Monofilament leaders float better on the surface and are more forgiving than more brittle fluorocarbon products, though you’ll want to consider the latter as your skills improve. Fluorocarbon is all but invisible in the water and many anglers prefer it for nymphing.
This is the hair-fine, highly-sensitive final component of your fully outfitted fly reel. While you could tie your fly directly to the end of your tapered leader, you’ll quickly lose that taper after swapping out a dozen or so patterns. The tippet itself isn’t tapered; it usually comes packaged in a small spool. For your 5wt or 6wt setup, you’ll tie anywhere from two to four feet to the tip of your leader.

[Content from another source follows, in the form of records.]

Lemma open_one_ok cfg cache portals env0 n vol o :
  Conf.validate cfg = Ok tt → separate (cfg_volumes cfg) → cfg_volumes cfg !! n = Some vol →
  deployment cfg vol → (∃ p, Device.truncate 16 ("S3-" +:+ vc_name vol) = Ok p) →
  wcc_mode (vc_write_cache vol) ≠ WcDisk → pf_schedule n = [] → cold cache vol →
  progress cfg cache portals env0 n o →
  ∃ o', open_one cfg n vol o = Ok o' ∧ progress cfg cache portals env0 (S n) o'.
Proof.
  intros Hval Hsep Hn Hd [prod Hprod] Hmode Hsched Hcold [Hbind Hport Hiqns Htg Hlab Hsum Hsto Hca Hmet Hint].
  destruct (deployment_geometry _ _ Hd) as (Hg & _). destruct (Hint _ _ Hn) as [Hst _].
  destruct (opening vol (og_env o) Hg Hst) as (s & Hopen & Hop & Hom & Hok & Hst').
  destruct (capacity_gauge (labels_of vol) (vc_capacity vol) (og_metrics o) Hmet) as (m' & Hgauge & Hmet').
  pose proof (proj1 (ConfSpec.validate_ok cfg) Hval) as Hvalid.
  destruct (ConfSpec.vv_auth _ _ (proj1 (Forall_lookup _ _) (ConfSpec.cv_volumes _ Hvalid) _ _ Hn)) as [auth Hauth].
  eexists. split.
  { unfold open_one.
    rewrite Hsched, (open_volume_is cfg vol (og_env o) (og_cache o) pf_instant s Hd Hmode Hopen (op_store _ _ _ Hop)).
    cbn [said mbind outcome_bind ov_store ov_name ov_iqn].
    change (capacity (store_in vol (S3.s_env s) (og_cache o) pf_instant)) with (vc_capacity vol).
    fold (labels_of vol). rewrite Hgauge. unfold Device.new. cbn [labels_of vl_volume vl_iqn].
    rewrite Hprod, Hauth. reflexivity. }
  rewrite Hca in *. constructor; cbn [og_builder og_labels og_summaries og_stores og_env og_cache og_metrics]; try done.
  - cbn [add_target_with_auth sb_targets]. rewrite dom_insert_L, Hiqns, (take_S_r _ _ _ Hn), fmap_app, list_to_set_app_L.
    simpl. set_solver.
  - intros i vol' Hi Hvol'. cbn [add_target_with_auth sb_targets].
    destruct (decide (i = n)) as [->|Hne].
    + simplify_eq. rewrite lookup_insert_eq. eexists. split; [done|]. constructor; [done|done|done|by exists auth].
    + rewrite lookup_insert_ne; [apply Htg; [lia|done]|]. intros Heq. apply Hne.
      eapply (NoDup_lookup _ _ _ (vc_iqn vol) (ConfSpec.cv_iqns _ Hvalid)); rewrite list_lookup_fmap.
      * by rewrite Hvol', Heq.
      * by rewrite Hn.
  - by rewrite Hlab, (take_S_r _ _ _ Hn), fmap_app.
  - rewrite (take_S_r _ _ _ Hn). apply Forall2_app; [done|]. constructor; [|done]. by exists auth.
  - rewrite (take_S_r _ _ _ Hn). apply Forall2_app; [done|]. constructor; [|done].
    split; [done|]. split; [done|]. by eexists.
  - change (intact (cfg_volumes cfg) env0 (S3.s_env s)). by eapply opening_intact.
Qed.

Lemma open_all_ok cfg cache portals env0 :
  Conf.validate cfg = Ok tt → separate (cfg_volumes cfg) →
  (∀ i vol, cfg_volumes cfg !! i = Some vol →
     deployment cfg vol ∧ (∃ p, Device.truncate 16 ("S3-" +:+ vc_name vol) = Ok p) ∧
     wcc_mode (vc_write_cache vol) ≠ WcDisk ∧ pf_schedule i = [] ∧ cold cache vol) →
  ∀ rest n o, drop n (cfg_volumes cfg) = rest → progress cfg cache portals env0 n o →
  ∃ o', open_all cfg n rest o = Ok o' ∧ progress cfg cache portals env0 (n + length rest) o'.
Proof.
  intros Hval Hsep Hall. induction rest as [|vol rest IH]; intros n o Hdrop Hpg; simpl.
  { exists o. by rewrite Nat.add_0_r. }
  assert (Hn : cfg_volumes cfg !! n = Some vol).
  { rewrite <- (Nat.add_0_r n), <- lookup_drop, Hdrop. done. }
  destruct (Hall _ _ Hn) as (Hd & Hp & Hmode & Hs & Hc).
  destruct (open_one_ok cfg cache portals env0 n vol o) as (o1 & Ho1 & Hpg1); [done..|].
  rewrite Ho1. cbn [mbind outcome_bind]. rewrite <- Nat.add_succ_comm. apply IH; [|done].
  rewrite <- Nat.add_1_r, <- drop_drop, Hdrop. done.
Qed.

(** ** The rest of the start *)
Lemma build_ok b bind :
  sb_bind_addr b = Some bind → sb_targets b ≠ ∅ → (∀ iqn, iqn ∈ dom (sb_targets b) → iqn_format iqn = true) →
  build b = Ok {| is_bind_addr := bind; is_portal_addrs := sb_portal_addrs b; is_targets := sb_targets b |}.
Proof.
  intros Hb Hne Hf. unfold build. rewrite bool_decide_false by done.
  destruct (find _ (map_to_list (sb_targets b))) as [[iqn t]|] eqn:Hfind; [|by rewrite Hb].
  apply find_some in Hfind as [Hin Hneg]. apply list_elem_of_In, elem_of_map_to_list in Hin. simpl in Hneg.
  by rewrite Hf in Hneg by (by eapply elem_of_dom_2).
Qed.
Lemma sink_ok m ls : typed m → ∃ k, Sessions.new m ls = Ok k ∧ sk_live k = ∅.
Proof.
  intros Ht. unfold Sessions.new. cbv zeta.
  destruct (wp_ok _ _ _ (MetricsTheorems.zero_active_spec (map_to_list (Sessions.index ls)).*2 m [] Ht ltac:(set_solver)))
    as ([] & m' & Hrun & _).
  rewrite Hrun. by eexists.
Qed.

(** The machine does what the start asks of it. *)
Record works : Prop := {
  wk_runtime : pf_runtime = None;
  wk_http addr : pf_server_http addr = None;
  wk_thread name : pf_thread name = None;
  wk_parent path : pf_create_parent path = None;
  wk_unix path : pf_unix_bind path = None;
  wk_schedule i : pf_schedule i = []
}.

(** The bucket the daemon is configured for, at the start. *)
Definition bucket_at_start (cfg : Config) : Env B := pf_connect (build_s3_client cfg).

Lemma cold_new n vol : 0 ≤ n → cold (Cache.new n) vol.
Proof. intros Hn. split; [by apply Cache.new_accounted|done]. Qed.

Lemma started_deployment cli cfg i vol :
  Load.load cli = Ok cfg → Forall (λ vol, startable vol (bucket_at_start cfg)) (cfg_volumes cfg) →
  cfg_volumes cfg !! i = Some vol → deployment cfg vol.
Proof.
  intros Hload Hall Hi. destruct (LoadTheorems.loaded _ _ Hload) as (Hval & Hrg & _).
  destruct (proj1 (Forall_lookup _ _) Hall _ _ Hi) as [_ _ _ Hcodec _].
  destruct (proj1 (Forall_lookup _ _) Hrg _ _ Hi) as [Hr1 Hr2 Hr3 Hr4 _].
  constructor; try done; [by eapply list_elem_of_lookup_2|apply Hr4].
Qed.

(** The daemon that comes out, with the loop's result. *)
Lemma started cli cfg portals :
  works → Load.load cli = Ok cfg → Portals.resolve_portals cfg = Ok portals →
  Forall (λ vol, startable vol (bucket_at_start cfg)) (cfg_volumes cfg) → separate (cfg_volumes cfg) →
  ∃ d o, run cli = Ok d ∧
    progress cfg (Cache.new (cac_max_bytes (cfg_cache cfg))) portals (bucket_at_start cfg)
      (length (cfg_volumes cfg)) o ∧
    dm_server d = {| is_bind_addr := cfg_bind cfg; is_portal_addrs := portals;
                     is_targets := sb_targets (og_builder o) |} ∧
    ad_config_path (dm_state d) = cli_config cli ∧
    ad_snapshot (dm_state d) = snapshot_of cfg portals (og_summaries o) ∧
    ad_volume_stores (dm_state d) = og_stores o ∧ ad_env (dm_state d) = og_env o ∧
    ad_cache (dm_state d) = og_cache o.
Proof.
  intros Hw Hload Hport Hall Hsep. destruct (LoadTheorems.loaded _ _ Hload) as (Hval & _ & Hcm).
  pose proof (proj1 (ConfSpec.validate_ok cfg) Hval) as Hvalid.
  destruct new_ok as (m & Hm & [Htm _]).
  set (cache := Cache.new (cac_max_bytes (cfg_cache cfg))).
  assert (Hd : ∀ i vol, cfg_volumes cfg !! i = Some vol →
    deployment cfg vol ∧ (∃ p, Device.truncate 16 ("S3-" +:+ vc_name vol) = Ok p) ∧
    wcc_mode (vc_write_cache vol) ≠ WcDisk ∧ pf_schedule i = [] ∧ cold cache vol).
  { intros i vol Hi. split; [by eapply started_deployment|].
    destruct (proj1 (Forall_lookup _ _) Hall _ _ Hi) as [_ Hp Hmode _ _].
    split; [done|]. split; [done|]. split; [apply (wk_schedule Hw)|apply cold_new, Hcm]. }
  set (b := match portals with [] => bind_addr (cfg_bind cfg) builder
            | _ => portal_addrs portals (bind_addr (cfg_bind cfg) builder) end).
  set (o0 := {| og_builder := b; og_labels := []; og_summaries := []; og_stores := [];
                og_env := bucket_at_start cfg; og_cache := cache; og_metrics := m |}).
  assert (Hpg0 : progress cfg cache portals (bucket_at_start cfg) 0 o0).
  { constructor; try done; try (by destruct portals); [lia|]. intros i vol Hi.
    split; [|done]. apply (sa_stands _ _ (proj1 (Forall_lookup _ _) Hall _ _ Hi)). }
  destruct (open_all_ok cfg cache portals (bucket_at_start cfg) Hval Hsep Hd (cfg_volumes cfg) 0 o0 eq_refl Hpg0)
    as (o & Ho & Hpg). simpl in Hpg.
  destruct (sink_ok (og_metrics o) (og_labels o) (pg_metrics _ _ _ _ _ _ Hpg)) as (k & Hk & Hlive).
  pose proof Hpg as [Hpb Hpp Hpi Hpt _ _ _ _ _ _]. rewrite firstn_all in Hpi.
  assert (Hb : build (og_builder o) = Ok {| is_bind_addr := cfg_bind cfg; is_portal_addrs := portals;
                                            is_targets := sb_targets (og_builder o) |}).
  { rewrite (build_ok _ _ Hpb); [by rewrite Hpp|..].
    - intros He. rewrite He, dom_empty_L in Hpi. destruct (cfg_volumes cfg) as [|v vs] eqn:Hv; [by apply (ConfSpec.cv_some _ Hvalid)|].
      simpl in Hpi. set_solver.
    - intros iqn Hin. rewrite Hpi in Hin. apply elem_of_list_to_set, list_elem_of_fmap in Hin as (vol & -> & Hv).
      rewrite Forall_forall in Hall. apply (Hall _ Hv). }
  assert (Hs : ∀ A (x : bool) (r : outcome string unit) (k : unit → outcome string A), r = Ok tt →
    ((if x then r else Ok tt) ≫= k) = k tt) by (by intros A [] r k' ->).
  eexists _, o. split.
  { unfold run. rewrite Hload. cbn [said mbind outcome_bind]. rewrite (wk_runtime Hw). cbn [io mbind outcome_bind].
    rewrite Hm. cbn [mbind outcome_bind]. rewrite Hport. cbn [mbind outcome_bind]. cbv zeta.
    fold cache. fold b. fold (bucket_at_start cfg). fold o0. rewrite Ho. cbn [mbind outcome_bind].
    rewrite Hk. cbn [mbind outcome_bind]. rewrite Hb. cbn [mbind outcome_bind].
    rewrite Hs by (unfold spawn_metrics_server; by rewrite (wk_http Hw), (wk_thread Hw)).
    rewrite Hs by (unfold spawn_perf_analyser; by rewrite (wk_thread Hw)).
    rewrite Hs by (unfold spawn_admin_server; by rewrite (wk_parent Hw), (wk_unix Hw), (wk_thread Hw)). reflexivity. }
  by split.
Qed.

(** The store of a handle, over the bucket and the cache of the daemon. *)
Lemma refreshed st cache vol (h : AdminVolumeHandle B) :
  handle_for cache vol h → Admin.refresh st (ah_store h) = store_in vol (ad_env st) (ad_cache st) pf_instant.
Proof. intros (_ & _ & env & ->). done. Qed.

(** C16: The daemon serves what it is configured for. Suppose that the
    configuration loads and its portals resolve; that the machine gives the daemon
    its runtime, threads and sockets, and the workers rest meanwhile ([works]);
    that for every volume the target library takes the IQN, the product name is
    cut between characters, the write-back cache is off or in memory, a compressed
    chunk fits the codec, and its part of the healthy bucket is sound
    ([startable]); and that the volumes have different places in the bucket
    ([separate]). Then the start succeeds; the server listens at the configured
    address with the resolved portals; its targets are exactly the configured
    IQNs, each with the resolved CHAP settings and initiator list and a device on
    the volume's own store; and every one of these stores, over the bucket and
    cache they share, is ready, has the configured capacity, and shows the bytes
    the bucket held before the start. *)
Theorem daemon_serves cli cfg portals :
  works → Load.load cli = Ok cfg → Portals.resolve_portals cfg = Ok portals →
  Forall (λ vol, startable vol (bucket_at_start cfg)) (cfg_volumes cfg) → separate (cfg_volumes cfg) →
  ∃ d, run cli = Ok d ∧
    is_bind_addr (dm_server d) = cfg_bind cfg ∧ is_portal_addrs (dm_server d) = portals ∧
    dom (is_targets (dm_server d)) = list_to_set (vc_iqn <$> cfg_volumes cfg) ∧
    ∀ i vol, cfg_volumes cfg !! i = Some vol → ∃ t v,
      is_targets (dm_server d) !! vc_iqn vol = Some t ∧ target_of cfg i vol t ∧
      Transfer.volume_at i (dm_state d) v ∧ usable v ∧ capacity v = vc_capacity vol ∧
      ∀ a, shown v a = S3Spec.byte_view (place vol) (S3Spec.objs (bucket_at_start cfg)) a.
Proof.
  intros Hw Hload Hport Hall Hsep.
  destruct (started cli cfg portals Hw Hload Hport Hall Hsep) as (d & o & Hrun & Hpg & Hsrv & _ & _ & Hst & Henv & Hca).
  exists d. split; [done|]. rewrite Hsrv. destruct Hpg as [_ _ Hiqn Htg _ _ Hsto Hcache _ Hint].
  rewrite firstn_all in *. split; [done|]. split; [done|]. split; [done|]. intros i vol Hi.
  destruct (Htg i vol (lookup_lt_Some _ _ _ Hi) Hi) as (t & Ht & Htarget).
  destruct (Forall2_lookup_l _ _ _ _ _ Hsto Hi) as (h & Hh & Hfor).
  destruct (Hint _ _ Hi) as [Hstands Hbytes].
  exists t, (store_in vol (og_env o) (og_cache o) pf_instant). split; [done|]. split; [done|]. split.
  { exists h. split; [by rewrite Hst|]. by rewrite (refreshed _ _ _ _ Hfor), Henv, Hca. }
  destruct (LoadTheorems.loaded _ _ Hload) as (_ & _ & Hcm).
  destruct (store_in_serves cfg vol (og_env o) (og_cache o) pf_instant) as (Hu & Hc & Hsh); [|done| |].
  - by eapply started_deployment.
  - rewrite Hcache. apply cold_new, Hcm.
  - split; [done|]. split; [done|]. intros a. by rewrite Hsh.
Qed.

Once you’ve selected your reel and your fly line components, I recommend you have an experienced fly angler set everything up for you while you watch. First, they’ll install the backing using an arbor knot, followed by an Albright knot to connect the backing to your actual fly line. Even if you know how to tie a nail knot, have them show you how they join the fly line to the leader since working with two very different types of lines can be tricky. If you ask nicely, you can coax some on-the-water hacks from a friendly pro. If you can tie a double surgeon’s knot, you shouldn’t have any problems with the tippet.